1) Second bag is much lighter in color. The first bag was a darker brown, and the second bag looks more like a "corn based" food.

2) Odor: The first bag had a an apparent smell of fish upon opening the bag. I expected this, because the food does contain an abundance of fish.
Second bag, smells more like a regular dog food, with a corn based.

I'm not making any accusations, but I do intend to contact Orijen, and send them samples.
I'd hate to think that a name brand like Orijen, would have such a variance from one bag to another.


----------



## Chance&Reno (Feb 21, 2012)

Anthony8858 said:


> I started Kira on Orijen Regional Red a few weeks ago.
> 
> I just purchased my second bag, and I immediately noticed that it was NOT the same food as the first bag.
> 
> ...


I am not familiar with that brand as I have never used it.
If your food is manufactured anywhere but the US, this could be the reason why you have variances. Check where the food is manufactured and does it meet the AAFCO guidlines if you are in the USA. Also, does the company oversee the production product or farm it out with no oversight with the process?


----------



## jprice103 (Feb 16, 2011)

I've noticed this exact issue which a few of the foods I've tried. One of the main reasons that I went to Life's Abundance! I never have to worry about this now!


----------



## Clyde (Feb 13, 2011)

I have never noticed this although I do often switch between formulas so if there were batch differences it wouldn't really be a big deal in my house.

I also feed mainly Acana but I have fed Orijen also.


----------



## Quinnsmom (Dec 27, 2008)

Email them and ask. I've found that they are quite responsive to questions. Acana and Origen are produced in Alberta, Canada, locally sourced ingredients, no co-packers. I've used Acana "Lamb and Apple" and "Pacifica" for a couple of years for my allergic boy with excellent results.


----------



## RocketDog (Sep 25, 2011)

I remember reading on their site about how the food can vary because it IS regional and they use what is in abundance at that time, and that changes. 
I would for sure check it out and email them.


----------



## Anthony8858 (Sep 18, 2011)

RocketDog said:


> I remember reading on their site about how the food can vary because it IS regional and they use what is in abundance at that time, and that changes.
> I would for sure check it out and email them.


If that's the case, them I'm not too happy.

When I go into the store, if I didn't make a lot of money this month, the cost doesn't vary. I may not have an abundance of funds. Do I give them less?
I believe in quality control, especially when you're paying top dollar.

Having an abundance of one food item over another, IMO, can drastically alter what it is we pay for on the label.

The label does NOT change to reflect the changes in ingredients.

Yes, I'm grumpy today


----------



## Anthony8858 (Sep 18, 2011)

jprice103 said:


> I've noticed this exact issue which a few of the foods I've tried.
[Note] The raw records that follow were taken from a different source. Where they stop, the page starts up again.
Lemma exec_args_yields fuel n c p ts ts0 :
  at_ p ts → (length ts + 1 < fuel)%nat → derives (Simple n) ts0 c →
  yields (exec_args m es fuel n c p) ts (λ ts1 r, ∃ n', derives (Simple n') (ts0 ++ ts1) r).
Proof.
  revert n c p ts ts0. induction fuel as [|fuel IH]; intros n c p ts ts0 Hp Hf Hd; [lia|]. cbn [exec_args].
  destruct (peek_ok' p ts [124; 41; 38; 59] Hp eq_refl) as (p1 & E1 & Hp1). rewrite (bind_ok _ _ _ _ _ E1).
  assert (Hstop : ∀ p', at_ p' ts → yields (Ok c p') ts (λ ts1 r, ∃ n', derives (Simple n') (ts0 ++ ts1) r)).
  { intros p' Hp'. exists [], ts. split_and!; [done|done|]. exists n. by rewrite app_nil_r. }
  destruct (mem_str _ _) eqn:Eh; [by apply Hstop|]. destruct ts as [|[[k q] e] ts].
  { destruct (gettoken_nil m es s0 Hend _ Hp1) as [E2 Hp2]. rewrite (bind_ok _ _ _ _ _ E2). cbn [Z.eqb]. by apply Hstop. }
  destruct (gettoken_cons m es s0 Hend Hstr _ _ _ _ _ Hp1) as (p2 & E2 & Hp2). rewrite (bind_ok _ _ _ _ _ E2).
  pose proof (kinds _ _ Hp1) as [Hk _]%Forall_cons. cbn in Hk. destruct (Z.eqb_spec k 0) as [->|]; [destruct Hk as [|[|]]; done|].
  destruct (Z.eqb_spec k 97) as [->|]; cbn [negb]; [|done]. destruct (Z.leb_spec MAXARGS (n + 1)) as [|Hargs]; [done|].
  pose proof (parseredirs_yields fuel (push_arg q e c) p2 ts Hp2 ltac:(cbn in Hf; lia)) as Hy. unfold yields in Hy |- *. unfold bind.
  destruct (parseredirs _ _ _ _ _) as [r p'| | | |]; try done. destruct Hy as (ts1 & ts2 & -> & Hp' & Hrd).
  assert (Hd' : derives (Simple (n + 1)) ((ts0 ++ [Word q e]) ++ (erase <$> ts1)) r).
  { eapply derives_redirs; [done| |exact Hrd]. apply d_word; [done|lia]. }
  specialize (IH (n + 1) r p' ts2 _ Hp' ltac:(cbn in Hf; rewrite length_app in Hf; lia) Hd'). unfold yields in IH.
  destruct (exec_args _ _ _ _ _ _) as [r' p''| | | |]; try done. destruct IH as (ts3 & ts4 & -> & Hp'' & n' & H).
  exists ((97, q, e) :: ts1 ++ ts3), ts4. split_and!; [by rewrite <-app_comm_cons, app_assoc|done|]. exists n'. rewrite fmap_cons, fmap_app. cbn [erase Z.eqb Pos.eqb].
  rewrite <-!app_assoc in H. exact H.
Qed.

Lemma yields_bind {A B} (x : M Z A) (k : A → M Z B) p ts Q Q' :
  yields (x p) ts Q →
  (∀ ts1 ts2 r p', ts = ts1 ++ ts2 → at_ p' ts2 → Q (erase <$> ts1) r → yields (k r p') ts2 (λ t, Q' ((erase <$> ts1) ++ t))) →
  yields (bind x k p) ts Q'.
Proof.
  intros H Hk. unfold yields, bind in *. destruct (x p) as [r p'| | | |]; try done. destruct H as (ts1 & ts2 & E & Hp' & HQ).
  specialize (Hk ts1 ts2 r p' E Hp' HQ). destruct (k r p') as [r' p''| | | |]; try done. destruct Hk as (ts3 & ts4 & -> & Hp'' & HQ').
  exists (ts1 ++ ts3), ts4. rewrite E, app_assoc, fmap_app. auto.
Qed.

Lemma yields_cons {A} (o : outcome Z A) t ts Q : yields o ts (λ ts1, Q (erase t :: ts1)) → yields o (t :: ts) Q.
Proof.
  unfold yields. destruct o as [r p'| | | |]; try done. intros (ts1 & ts2 & -> & Hp' & H). by exists (t :: ts1), ts2.
Qed.

Lemma yields_ret {A} (r : A) p ts (Q : list etok → A → Prop) : at_ p ts → Q [] r → yields (ret r p) ts Q.
Proof. intros Hp HQ. by exists [], ts. Qed.

(** A separator [k0] after which [x] is parsed. *)
Lemma yields_sep {A B} k0 (c : B) (x : M Z A) (k : A → B) p ts (Q : list etok → A → Prop) (Q' : list etok → B → Prop) :
  at_ p ts → mem_str symbols k0 = true → k0 ≠ 62 → Q' [] c →
  (∀ q e ts' p', ts = (k0, q, e) :: ts' → at_ p' ts' → yields (x p') ts' Q) →
  (∀ t r, Q t r → Q' (Sym k0 :: t) (k r)) →
  yields ((b <- peek m es [k0] ;; if negb b then ret c else gettoken m es ;; r <- x ;; ret (k r)) p) ts Q'.
Proof.
  intros Hp Hs H62 Hc Hx HQ. assert (Hf : forallb (mem_str symbols) [k0] = true) by (cbn [forallb]; by rewrite Hs).
  destruct (peek_ok' p ts [k0] Hp Hf) as (p1 & E1 & Hp1). rewrite (bind_ok _ _ _ _ _ E1).
  destruct (mem_str [k0] (first_char (head_kind ts))) eqn:Eh; cbn [negb]; [|by apply yields_ret].
  destruct (peek_head _ _ _ Hp1 Eh Hf) as (k1 & q & e & ts' & -> & Hk & Hne).
  assert (k1 = k0) as ->. { cbn in Hk. unfold first_char in Hk. destruct (k1 =? 43); lia. }
  destruct (gettoken_cons m es s0 Hend Hstr _ _ _ _ _ Hp1) as (p2 & E2 & Hp2). rewrite (bind_ok _ _ _ _ _ E2).
  specialize (Hx q e ts' p2 eq_refl Hp2). unfold yields, bind in *. destruct (x p2) as [r p'| | | |]; try done.
  destruct Hx as (ts1 & ts2 & -> & Hp' & H). exists ((k0, q, e) :: ts1), ts2. cbn. rewrite (proj2 (Z.eqb_neq k0 97)); [auto|]. by intros ->.
Qed.

(** The parser, one level at a time. *)
Lemma parseline_S fuel : parseline m es (S fuel) =
  (c <- parsepipe m es fuel ;; c <- backs m es fuel c ;; b <- peek m es [59] ;;
   if negb b then ret c else gettoken m es ;; r <- parseline m es fuel ;; ret (listcmd c r)).
Proof. done. Qed.

Lemma parsepipe_S fuel : parsepipe m es (S fuel) =
  (c <- parseexec m es fuel ;; b <- peek m es [124] ;;
   if negb b then ret c else gettoken m es ;; r <- parsepipe m es fuel ;; ret (pipecmd c r)).
Proof. done. Qed.

Lemma parseblock_S fuel : parseblock m es (S fuel) =
  (b <- peek m es [40] ;;
   if negb b then panic "parseblock"
   else gettoken m es ;; c <- parseline m es fuel ;; b <- peek m es [41] ;;
     if negb b then panic "syntax - missing )" else gettoken m es ;; parseredirs m es fuel c).
Proof. done. Qed.

Lemma parseexec_S fuel : parseexec m es (S fuel) =
  (b <- peek m es [40] ;;
   if b then parseblock m es fuel else c <- parseredirs m es fuel execcmd ;; exec_args m es fuel 0 c).
Proof. done. Qed.

Definition exec_derives (ts : list etok) (c : cmd) : Prop := derives Block ts c ∨ ∃ n, derives (Simple n) ts c.

Definition line_ok (n : nat) : Prop :=
  ∀ ts p fuel, (length ts ≤ n)%nat → at_ p ts → (8 * n + 8 ≤ fuel)%nat → yields (parseline m es fuel p) ts (derives Line).
Definition pipe_ok (n : nat) : Prop :=
  ∀ ts p fuel, (length ts ≤ n)%nat → at_ p ts → (8 * n + 7 ≤ fuel)%nat → yields (parsepipe m es fuel p) ts (derives Pipe).
Definition exec_ok (n : nat) : Prop :=
  ∀ ts p fuel, (length ts ≤ n)%nat → at_ p ts → (8 * n + 6 ≤ fuel)%nat → yields (parseexec m es fuel p) ts exec_derives.
Definition block_ok (n : nat) : Prop :=
  ∀ ts p fuel, (length ts ≤ n)%nat → at_ p ts → (8 * n + 5 ≤ fuel)%nat → yields (parseblock m es fuel p) ts (derives Block).

Lemma block_yields n : (∀ n', (n' < n)%nat → line_ok n') → block_ok n.
Proof.
  intros IH ts p fuel Hl Hp Hf. destruct fuel as [|fuel]; [lia|]. rewrite parseblock_S.
  destruct (peek_ok' p ts [40] Hp eq_refl) as (p1 & E1 & Hp1). rewrite (bind_ok _ _ _ _ _ E1).
  destruct (mem_str _ _) eqn:Eh; cbn [negb]; [|done]. destruct (peek_head _ _ _ Hp1 Eh eq_refl) as (k & q & e & ts' & -> & Hk & Hne).
  assert (k = 40) as ->. { cbn in Hk. unfold first_char in Hk. destruct (k =? 43); lia. }
  destruct (gettoken_cons m es s0 Hend Hstr _ _ _ _ _ Hp1) as (p2 & E2 & Hp2). rewrite (bind_ok _ _ _ _ _ E2). cbn [length] in Hl.
  pose proof (IH (n - 1)%nat ltac:(lia) ts' p2 fuel ltac:(lia) Hp2 ltac:(lia)) as Hy.
  assert (Hrest : yields ((c <- parseline m es fuel ;; b <- peek m es [41] ;;
      if negb b then panic "syntax - missing )" else gettoken m es ;; parseredirs m es fuel c) p2) ts' (λ t, derives Block (Sym 40 :: t))).
  { eapply yields_bind; [exact Hy|]. intros ts1 ts2 c p3 -> Hp3 Hd. destruct (peek_ok' p3 ts2 [41] Hp3 eq_refl) as (p4 & E4 & Hp4).
    rewrite (bind_ok _ _ _ _ _ E4). destruct (mem_str [41] (first_char (head_kind ts2))) eqn:Eh4; cbn [negb]; [|done].
    destruct (peek_head _ _ _ Hp4 Eh4 eq_refl) as (k4 & q4 & e4 & ts4 & -> & Hk4 & _).
    assert (k4 = 41) as ->. { cbn in Hk4. unfold first_char in Hk4. destruct (k4 =? 43); lia. }
    destruct (gettoken_cons m es s0 Hend Hstr _ _ _ _ _ Hp4) as (p5 & E5 & Hp5). rewrite (bind_ok _ _ _ _ _ E5). rewrite length_app in Hl. cbn [length] in Hl.
    pose proof (parseredirs_yields fuel c p5 ts4 Hp5 ltac:(lia)) as Hr. unfold yields in *. destruct (parseredirs _ _ _ _ _) as [r p6| | | |]; try done.
    destruct Hr as (ts5 & ts6 & -> & Hp6 & Hrd). exists ((41, q4, e4) :: ts5), ts6. split_and!; [done|done|]. rewrite fmap_cons. cbn [erase Z.eqb Pos.eqb].
    pose proof (derives_redirs Block (Sym 40 :: (erase <$> ts1) ++ [Sym 41]) (erase <$> ts5) c r I (d_paren _ _ Hd) Hrd) as H.
    by rewrite <-app_comm_cons, <-app_assoc in H. }
  exact (yields_cons _ (40, q, e) _ _ Hrest).
Qed.

Lemma exec_yields n : block_ok n → exec_ok n.
Proof.
  intros Hb ts p fuel Hl Hp Hf. destruct fuel as [|fuel]; [lia|]. rewrite parseexec_S.
  destruct (peek_ok' p ts [40] Hp eq_refl) as (p1 & E1 & Hp1). rewrite (bind_ok _ _ _ _ _ E1). destruct (mem_str _ _) eqn:Eh.
  - pose proof (Hb ts p1 fuel Hl Hp1 ltac:(lia)) as Hy. unfold yields in *. destruct (parseblock _ _ _ _) as [r p'| | | |]; try done.
    destruct Hy as (ts1 & ts2 & E & Hp' & Hd). exists ts1, ts2. split_and!; [done|done|by left].
  - eapply yields_bind; [apply parseredirs_yields; [done|lia]|]. intros ts1 ts2 c p' -> Hp' Hrd. rewrite length_app in Hl.
    pose proof (derives_redirs (Simple 0) [] (erase <$> ts1) _ _ I d_empty Hrd) as Hd.
    pose proof (exec_args_yields fuel 0 c p' ts2 _ Hp' ltac:(lia) Hd) as Hy. unfold yields in *. destruct (exec_args _ _ _ _ _ _) as [r p''| | | |]; try done.
    destruct Hy as (ts3 & ts4 & E & Hp'' & Hd'). exists ts3, ts4. split_and!; [done|done|by right].
Qed.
One of the main reasons that I went to Life's Abundance! I never have to worry about this now!


Your "Life's abundance" caught my attention.

It looks like a nice food.


----------



## CarrieJ (Feb 22, 2011)

Quinnsmom said:


> Email them and ask. I've found that they are quite responsive to questions. Acana and Origen are produced in Alberta, Canada, locally sourced ingredients, no co-packers. I've used Acana "Lamb and Apple" and "Pacifica" for a couple of years for my allergic boy with excellent results.


I agree, they are quick to respond to questions. Alice has been on Regional Red now for about nine months and is doing great on it. I worried about the protein content at first ( a bit on the high side for a dog "with no job") but it has really been working good with her ataxia.
I have also noticed that both dogs have good stools. 
If they change the source of their meat products it hasn't affected my dog in anyway. It's still processed within house so to speak. (not offshore)
I still put a tablespoon of plain yogurt for her ears and I really don't know if I need to put yogurt in. She just likes her "ice cream" ....so I add it.


----------



## trudy (Aug 25, 2008)

I have never heard that they change the food, and they are every bit as good as a US based company for quality. I have fed Origen or Acana for years...Once they did change the formula and I called since the dogs reacted differently, and they sent 3 large bags free. The dogs got looser stool, and when i questioned them they sent the bags immediately. Sometiems the bags are no langer vacuum packed adn I would wonder if there was a hole in the bag and it had started spoiling. I always ensure my bags are vacuum packed, I don't mind if they get a small hole on my way home and loose the vacuum since I dump it into a container and we go through it quickly, contact them and I know they will replace it. And no I don't work for them or have any affiliations


----------



## doggiedad (Dec 2, 2007)

i think the bags are treated so the food last longer
so it's better to keep the food in the bag. place
the open bag in the container. check with Orijen
to find out about the bag.



trudy said:


> I have never heard that they change the food, and they are every bit as good as a US based company for quality. I have fed Origen or Acana for years...Once they did change the formula and I called since the dogs reacted differently, and they sent 3 large bags free. The dogs got looser stool, and when i questioned them they sent the bags immediately. Sometiems the bags are no langer vacuum packed adn I would wonder if there was a hole in the bag and it had started spoiling. I always ensure my bags are vacuum packed, I don't mind if they get a small hole on my way home and loose the vacuum
> 
> >>>> since I dump it into a container<<<<
> 
> and we go through it quickly, contact them and I know they will replace it. And no I don't work for them or have any affiliations


----------



## doggiedad (Dec 2, 2007)

i think Regional Red is a type with different
formulas and flavors. i bought a bag yesterday
and it's 75%-25%-0. the mix is wild boar, lamb,
pork and bison (Regional Red meat formula).
check your labels.


----------



## Anthony8858 (Sep 18, 2011)

doggiedad said:


> i think Regional Red is a type with different
> formulas and flavors. i bought a bag yesterday
> and it's 75%-25%-0. the mix is wild boar, lamb,
> pork and bison (Regional Red meat formula).
> check your labels.


Yes, it's the same Regional Red. Same bag. I still had the old bag on top of the trash, so I checked to be certain.
No, it should NOT vary from one bag to another.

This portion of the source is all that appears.